Task to complete:
Out of all the lines below, count those with the word "decide". Give the number only.

[[ Data shown, beginning ]]

(* ===== verification/WireFacts.v ===== *)
(** Round trips of the primitive encodings: a typeclass of readers that invert a
    writer, and its instances. *)

From S2P Require Import Prelude.
From S2P Require Import GoInt.
From S2P Require Import WireReader.

(** * Writers as appended bytes *)

Definition varint (v : Z) : list Z := appendVarint [] v.

#[global] Arguments varint : simpl never.
#[global] Arguments appendVarint : simpl never.
#[global] Arguments readVarint : simpl never.

Lemma appendVarint_loop_app fuel out v :
  appendVarint_loop fuel out v = out ++ appendVarint_loop fuel [] v.
Proof.
  revert out v. induction fuel as [|fuel IH]; intros out v; simpl; [by rewrite app_nil_r|].
  destruct (128 <=? v); [|done]. rewrite IH, (IH [_]). by rewrite <- app_assoc.
Qed.

Lemma appendVarint_app out v : appendVarint out v = out ++ varint v.
Proof. apply appendVarint_loop_app. Qed.

Lemma varint_small v : v < 128 → varint v = [u8 v].
Proof. intros. unfold varint, appendVarint. simpl. by rewrite (proj2 (Z.leb_gt 128 v)). Qed.

(** More fuel than the bit length changes nothing. *)
Lemma appendVarint_loop_fuel fuel fuel' out v :
  v < 2 ^ Z.of_nat fuel → v < 2 ^ Z.of_nat fuel' → (0 < fuel)%nat → (0 < fuel')%nat →
  appendVarint_loop fuel out v = appendVarint_loop fuel' out v.
Proof.
  revert fuel' out v. induction fuel as [|fuel IH]; intros [|fuel'] out v H H' ??; try lia.
  simpl. destruct (Z.leb_spec 128 v) as [Hv|]; [|done].
  rewrite Nat2Z.inj_succ, Z.pow_succ_r in H, H' by lia.
  assert (Z.shiftr v 7 < 2 ^ Z.of_nat fuel ∧ Z.shiftr v 7 < 2 ^ Z.of_nat fuel') as [??].
  { rewrite Z.shiftr_div_pow2 by lia. split; apply Z.div_lt_upper_bound; lia. }
  apply IH; [done|done|..].
  - destruct fuel; [simpl in *; lia|lia].
  - destruct fuel'; [simpl in *; lia|lia].
Qed.

Lemma log2_fuel v : v < 2 ^ Z.of_nat (S (Z.to_nat (Z.log2 v))).
Proof.
  rewrite Nat2Z.inj_succ, Z2Nat.id by apply Z.log2_nonneg.
  destruct (decide (0 < v)); [by apply Z.log2_spec|].
  pose proof (Z.log2_nonneg v). assert (0 < 2 ^ Z.succ (Z.log2 v)) by (apply Z.pow_pos_nonneg; lia).
  lia.
Qed.

Lemma varint_big v : 128 ≤ v → varint v = Z.lor (u8 v) 128 :: varint (Z.shiftr v 7).
Proof.
  intros Hv. unfold varint, appendVarint at 1. simpl.
  rewrite (proj2 (Z.leb_le 128 v)) by done. rewrite appendVarint_loop_app. simpl. f_equal.
  unfold appendVarint. pose proof (log2_fuel v) as Hl. pose proof (Z.log2_nonneg v).
  assert (7 ≤ Z.log2 v) by (change 7 with (Z.log2 128); by apply Z.log2_le_mono).
  rewrite Nat2Z.inj_succ, Z2Nat.id, Z.pow_succ_r in Hl by lia.
  apply appendVarint_loop_fuel; [|apply log2_fuel|lia|lia].
  rewrite Z2Nat.id, Z.shiftr_div_pow2 by lia. apply Z.div_lt_upper_bound; lia.
Qed.

(** Induction on the number of groups of seven bits. *)
Lemma varint_ind (P : Z → Prop) :
  (∀ v, v < 128 → P v) → (∀ v, 128 ≤ v → P (Z.shiftr v 7) → P v) → ∀ v, P v.
Proof.
  intros Hs Hb v. destruct (decide (v < 128)); [by apply Hs|].
  assert (∀ n v, (Z.to_nat v < n)%nat → P v) as Hind; [|by apply (Hind (S (Z.to_nat v))); lia].
  intros k. induction k as [|k IH]; [lia|]. intros w Hw.
  destruct (decide (w < 128)); [by apply Hs|]. apply Hb; [lia|]. apply IH.
  rewrite Z.shiftr_div_pow2 by lia. assert (w `div` 2 ^ 7 < w) by (apply Z.div_lt; lia).
  assert (0 ≤ w `div` 2 ^ 7) by (apply Z.div_pos; lia). lia.
Qed.

Lemma varint_ok v : bytes_ok (varint v).
Proof.
  induction v as [v Hv|v Hv IH] using varint_ind.
  - rewrite varint_small by done. by repeat constructor; apply u8_range.
  - rewrite varint_big by done. constructor; [|done]. pose proof (u8_range v).
    unfold byte_ok in *. split; [apply Z.lor_nonneg; lia|].
    apply Z.log2_lt_cancel. rewrite Z.log2_lor by lia.
    assert (Z.log2 (u8 v) ≤ 7) by (apply (Z.log2_le_mono _ 255); lia). simpl. lia.
Qed.

(** The seven low bits of a continued byte. *)
Lemma continued_low v : Z.land (Z.lor (u8 v) 128) 127 = v `mod` 128.
Proof.
  change 127 with (Z.ones 7). rewrite Z.land_ones by lia. apply Z.bits_inj'. intros i Hi.
  change 128 with (2 ^ 7). destruct (decide (i < 7)).
  - rewrite !Z.mod_pow2_bits_low by lia. rewrite Z.lor_spec. unfold u8.
    rewrite Z.mod_pow2_bits_low by lia. rewrite Z.pow2_bits_false by lia. apply orb_false_r.
  - by rewrite !Z.mod_pow2_bits_high by lia.
Qed.

Lemma continued_high v : 128 ≤ Z.lor (u8 v) 128.
Proof.
  pose proof (u8_range v). unfold byte_ok in *.
  assert (Z.ldiff 128 (Z.lor (u8 v) 128) = 0) as Hd.
  { apply Z.bits_inj'. intros i Hi. rewrite Z.ldiff_spec, Z.lor_spec, Z.bits_0.
    by destruct (Z.testbit 128 i), (Z.testbit (u8 v) i). }
  apply Z.ldiff_le in Hd; [lia|]. apply Z.lor_nonneg. lia.
Qed.

(** * Readers that invert writers *)

(** [rd] reads [a] from exactly the bytes [bs], wherever they occur. *)
Definition reads {A} (rd : Reader A) (bs : list Z) (a : A) : Prop :=
  ∀ pre post, rd (pre ++ bs ++ post) (lenZ pre) = Ok (a, lenZ pre + lenZ bs).

Lemma reads_ret {A} (a : A) : reads (mret a) [] a.
Proof. intros pre post. unfold mret, Reader_ret. rewrite lenZ_nil. by rewrite Z.add_0_r. Qed.

Lemma reads_bind {A B} (rd : Reader A) (f : A → Reader B) bs bs' a b :
  reads rd bs a → reads (f a) bs' b → reads (rd ≫= f) (bs ++ bs') b.
Proof.
  intros Ha Hb pre post. unfold mbind, Reader_bind. rewrite <- app_assoc, Ha.
  rewrite app_assoc. rewrite <- lenZ_app, Hb. f_equal. f_equal. rewrite !lenZ_app. lia.
Qed.

Lemma reads_reject {A} (b : bool) (rd : Reader A) bs a :
  b = false → reads rd bs a → reads (_ ← reject b; rd) bs a.
Proof. intros -> H pre post. unfold mbind, Reader_bind, reject. apply H. Qed.

Lemma reads_varint_loop fuel v value shift :
  0 ≤ v → 0 ≤ shift → 0 ≤ value < 2 ^ shift → v < 2 ^ (32 - shift) → shift ≤ 28 →
  shift `mod` 7 = 0 → 35 ≤ shift + 7 * Z.of_nat fuel → (shift = 0 ∨ 0 < v) →
  reads (readVarint_loop fuel value shift) (varint v) (value + v * 2 ^ shift).
Proof.
  revert value shift fuel. induction v as [v Hv|v Hv IH] using varint_ind;
    intros value shift [|fuel] H0 Hs Hvalue Hlt Hs28 Hmod Hfuel Hnz pre post; try lia.
  - rewrite varint_small by done. simpl.
    rewrite u8_small by (unfold byte_ok; lia).
    assert (lenZ pre < lenZ (pre ++ v :: post)) as Hpos.
    { autorewrite with lenZ. pose proof (lenZ_nonneg post). lia. }
    rewrite (proj2 (Z.ltb_lt _ _) Hpos), (proj2 (Z.leb_le shift 28)) by lia. cbn [andb].
    rewrite lookupZ_app_r, Z.sub_diag by lia. rewrite lookupZ_cons_0.
    assert ((28 <=? shift) && (16 <=? v) = false) as ->.
    { destruct (decide (shift = 28)) as [->|]; [simpl in Hlt|]; lia. }
    rewrite (proj2 (Z.ltb_lt v 128)) by done.
    assert ((0 <? shift) && (v =? 0) = false) as -> by lia.
    change 127 with (Z.ones 7). rewrite Z.land_ones, Z.mod_small by lia.
    by rewrite lor_shiftl_add by lia.
  - rewrite varint_big by done. cbn [readVarint_loop app].
    set (b := Z.lor (u8 v) 128). set (rest := varint _ ++ post).
    assert (shift ≤ 21) as Hs21.
    { assert (2 ^ 7 < 2 ^ (32 - shift)) as Hp by (change (2 ^ 7) with 128; lia).
      apply Z.pow_lt_mono_r_iff in Hp; [|lia..]. Z.div_mod_to_equations. lia. }
    assert (lenZ pre < lenZ (pre ++ b :: rest)) as Hpos.
    { autorewrite with lenZ. pose proof (lenZ_nonneg rest). lia. }
    rewrite (proj2 (Z.ltb_lt _ _) Hpos), (proj2 (Z.leb_le shift 28)) by lia. cbn [andb].
    rewrite lookupZ_app_r, Z.sub_diag by lia. rewrite lookupZ_cons_0.
    pose proof (continued_high v) as Hhigh. fold b in Hhigh.
    assert ((28 <=? shift) && (16 <=? b) = false) as -> by lia.
    rewrite (proj2 (Z.ltb_ge b 128)) by done.
    unfold b at 1. rewrite continued_low. cbv zeta.
    pose proof (Z.mod_pos_bound v 128 ltac:(lia)) as Hm.
    rewrite lor_shiftl_add by lia.
    replace (pre ++ b :: rest) with ((pre ++ [b]) ++ varint (Z.shiftr v 7) ++ post)
      by (unfold rest; by rewrite <- app_assoc).
    replace (lenZ pre + 1) with (lenZ (pre ++ [b])) by (autorewrite with lenZ; lia).
    rewrite IH.
    + f_equal. f_equal; [|autorewrite with lenZ; lia].
      rewrite Z.pow_add_r by lia. rewrite Z.shiftr_div_pow2 by lia. change (2 ^ 7) with 128.
      rewrite (Z.div_mod v 128) at 3 by lia. ring.
    + rewrite Z.shiftr_div_pow2 by lia. apply Z.div_pos; lia.
    + lia.
    + rewrite Z.pow_add_r by lia. assert (0 < 2 ^ shift) by (apply Z.pow_pos_nonneg; lia). nia.
    + rewrite Z.shiftr_div_pow2 by lia. apply Z.div_lt_upper_bound; [lia|].
      rewrite <- Z.pow_add_r by lia. by replace (7 + (32 - (shift + 7))) with (32 - shift) by lia.
    + lia.
    + Z.div_mod_to_equations. lia.
    + lia.
    + right. rewrite Z.shiftr_div_pow2 by lia. apply Z.div_str_pos. lia.
Qed.

Lemma reads_varint v : u32_ok v → reads readVarint (varint v) v.
Proof.
  intros Hv. unfold u32_ok in Hv.
  replace v with (0 + v * 2 ^ 0) at 2 by lia. apply reads_varint_loop; try lia; done.
Qed.

(** A value already known to be read, under an equation. *)
Lemma reads_eq {A} (rd : Reader A) bs bs' a a' :
  reads rd bs a → bs = bs' → a = a' → reads rd bs' a'.
Proof. by intros ? <- <-. Qed.

Lemma reads_whole {A} (rd : Reader A) bs a : reads rd bs a → rd bs 0 = Ok (a, lenZ bs).
Proof. intros H. pose proof (H [] []) as H0. by rewrite app_nil_r in H0. Qed.

(** [readTable] is the counted list, followed by the end of the data. *)
Lemma readTable_counted {A} (rd : Reader A) data :
  readTable rd data =
    match (count ← readVarint; readLoop (Z.to_nat count) rd []) data 0 with
    | Ok (items, pos) => if negb (pos =? lenZ data) then Err else Ok items
    | Err => Err
    | Panic => Panic
    end.
Proof.
  unfold readTable, mbind, Reader_bind, res_bind.
  destruct (readVarint data 0) as [[count next]| |]; [|done..].
  by destruct (readLoop _ _ _ _ _) as [[items pos]| |].
Qed.

(** * Codecs *)

(** A record format: what a writer appends, a reader inverts. *)
Class Codec (A : Type) := {
  codec_ok : A → Prop;
  codec_append : list Z → A → list Z;
  codec_read : Reader A;
  codec_app out a : codec_append out a = out ++ codec_append [] a;
  codec_reads a : codec_ok a → reads codec_read (codec_append [] a) a
}.

Create HintDb wire.
Create Rewrite HintDb wire.

Lemma reads_ret_eq {A} (a b : A) : a = b → reads (mret a) [] b.
Proof. intros ->. apply reads_ret. Qed.

Section Lists.
Context {A : Type} `{Codec A}.

Lemma foldl_append out items :
  foldl codec_append out items = out ++ foldl codec_append [] items.
Proof.
  revert out. induction items as [|a items IH]; intros out; simpl; [by rewrite app_nil_r|].
  rewrite IH, codec_app, (IH (codec_append [] a)). by rewrite <- app_assoc.
Qed.

Lemma reads_loop acc items :
  Forall codec_ok items →
  reads (readLoop (length items) codec_read acc) (foldl codec_append [] items) (acc ++ items).
Proof.
  intros Hok. revert acc. induction Hok as [|a items Ha _ IH]; intros acc; cbn.
  { apply reads_ret_eq. by rewrite app_nil_r. }
  rewrite foldl_append. eapply reads_bind; [by apply codec_reads|].
  replace (acc ++ a :: items) with ((acc ++ [a]) ++ items) by by rewrite <- app_assoc. apply IH.
Qed.

(** A counted list: the pattern of [readSpanList] and [readFieldList]. *)
Lemma reads_counted items :
  Forall codec_ok items → u32_ok (lenZ items) →
  reads (count ← readVarint; readLoop (Z.to_nat count) codec_read [])
    (varint (lenZ items) ++ foldl codec_append [] items) items.
Proof.
  intros Hok Hlen. eapply reads_bind; [by apply reads_varint|].
  unfold lenZ. rewrite Nat2Z.id. by apply reads_loop.
Qed.

(** A whole table reads back. *)
Lemma table_roundtrip items :
  Forall codec_ok items → u32_ok (lenZ items) →
  readTable codec_read (foldl codec_append (appendVarint [] (lenZ items)) items) = Ok items.
Proof.
  intros Hok Hlen. rewrite foldl_append. fold (varint (lenZ items)).
  rewrite readTable_counted, (reads_whole _ _ _ (reads_counted _ Hok Hlen)).
  by rewrite Z.eqb_refl.
Qed.
End Lists.
Record TypeIface := MkTypeIface {
  tif_TypeIndex : Z; tif_Methods : list InterfaceMethod; tif_Embeds : list InterfaceEmbed
}.

Definition appendInterfaceEmbed (out : list Z) (item : InterfaceEmbed) : list Z :=
  let out := appendVarint out (ie_TypeStart item) in
  appendVarint out (ie_TypeEnd item - ie_TypeStart item).

Definition appendInterfaceMethod (out : list Z) (item : InterfaceMethod) : list Z :=
  let out := appendVarint out (imd_NameTok item) in
  let out := appendFieldList out (imd_Params item) in
  appendFieldList out (imd_Results item).

Definition appendTypeIface (out : list Z) (item : TypeIface) : list Z :=
  let out := appendVarint out (tif_TypeIndex item) in
  let out := appendVarint out (lenZ (tif_Embeds item)) in
  let out := foldl appendInterfaceEmbed out (tif_Embeds item) in
  let out := appendVarint out (lenZ (tif_Methods item)) in
  foldl appendInterfaceMethod out (tif_Methods item).

Definition encodeTypeInterfaces (items : list TypeIface) : list Z :=
  foldl appendTypeIface (appendVarint [] (lenZ items)) items.

Definition readInterfaceEmbed : Reader InterfaceEmbed :=
  typeStart ← readVarint;
  typeCount ← readVarint;
  mret (MkInterfaceEmbed typeStart (typeStart + typeCount)).

Definition readInterfaceMethod : Reader InterfaceMethod :=
  nameTok ← readVarint;
  params ← readFieldList;
  results ← readFieldList;
  mret (MkInterfaceMethod nameTok params results).

(** The loop body of [decodeTypeInterfaces]. *)
Definition readTypeIface : Reader TypeIface :=
  typeIndex ← readVarint;
  embeds ← (embedCount ← readVarint; readLoop (Z.to_nat embedCount) readInterfaceEmbed []);
  methods ← (methodCount ← readVarint; readLoop (Z.to_nat methodCount) readInterfaceMethod []);
  mret (MkTypeIface typeIndex methods embeds).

[[ Data shown, end ]]

Your response:
5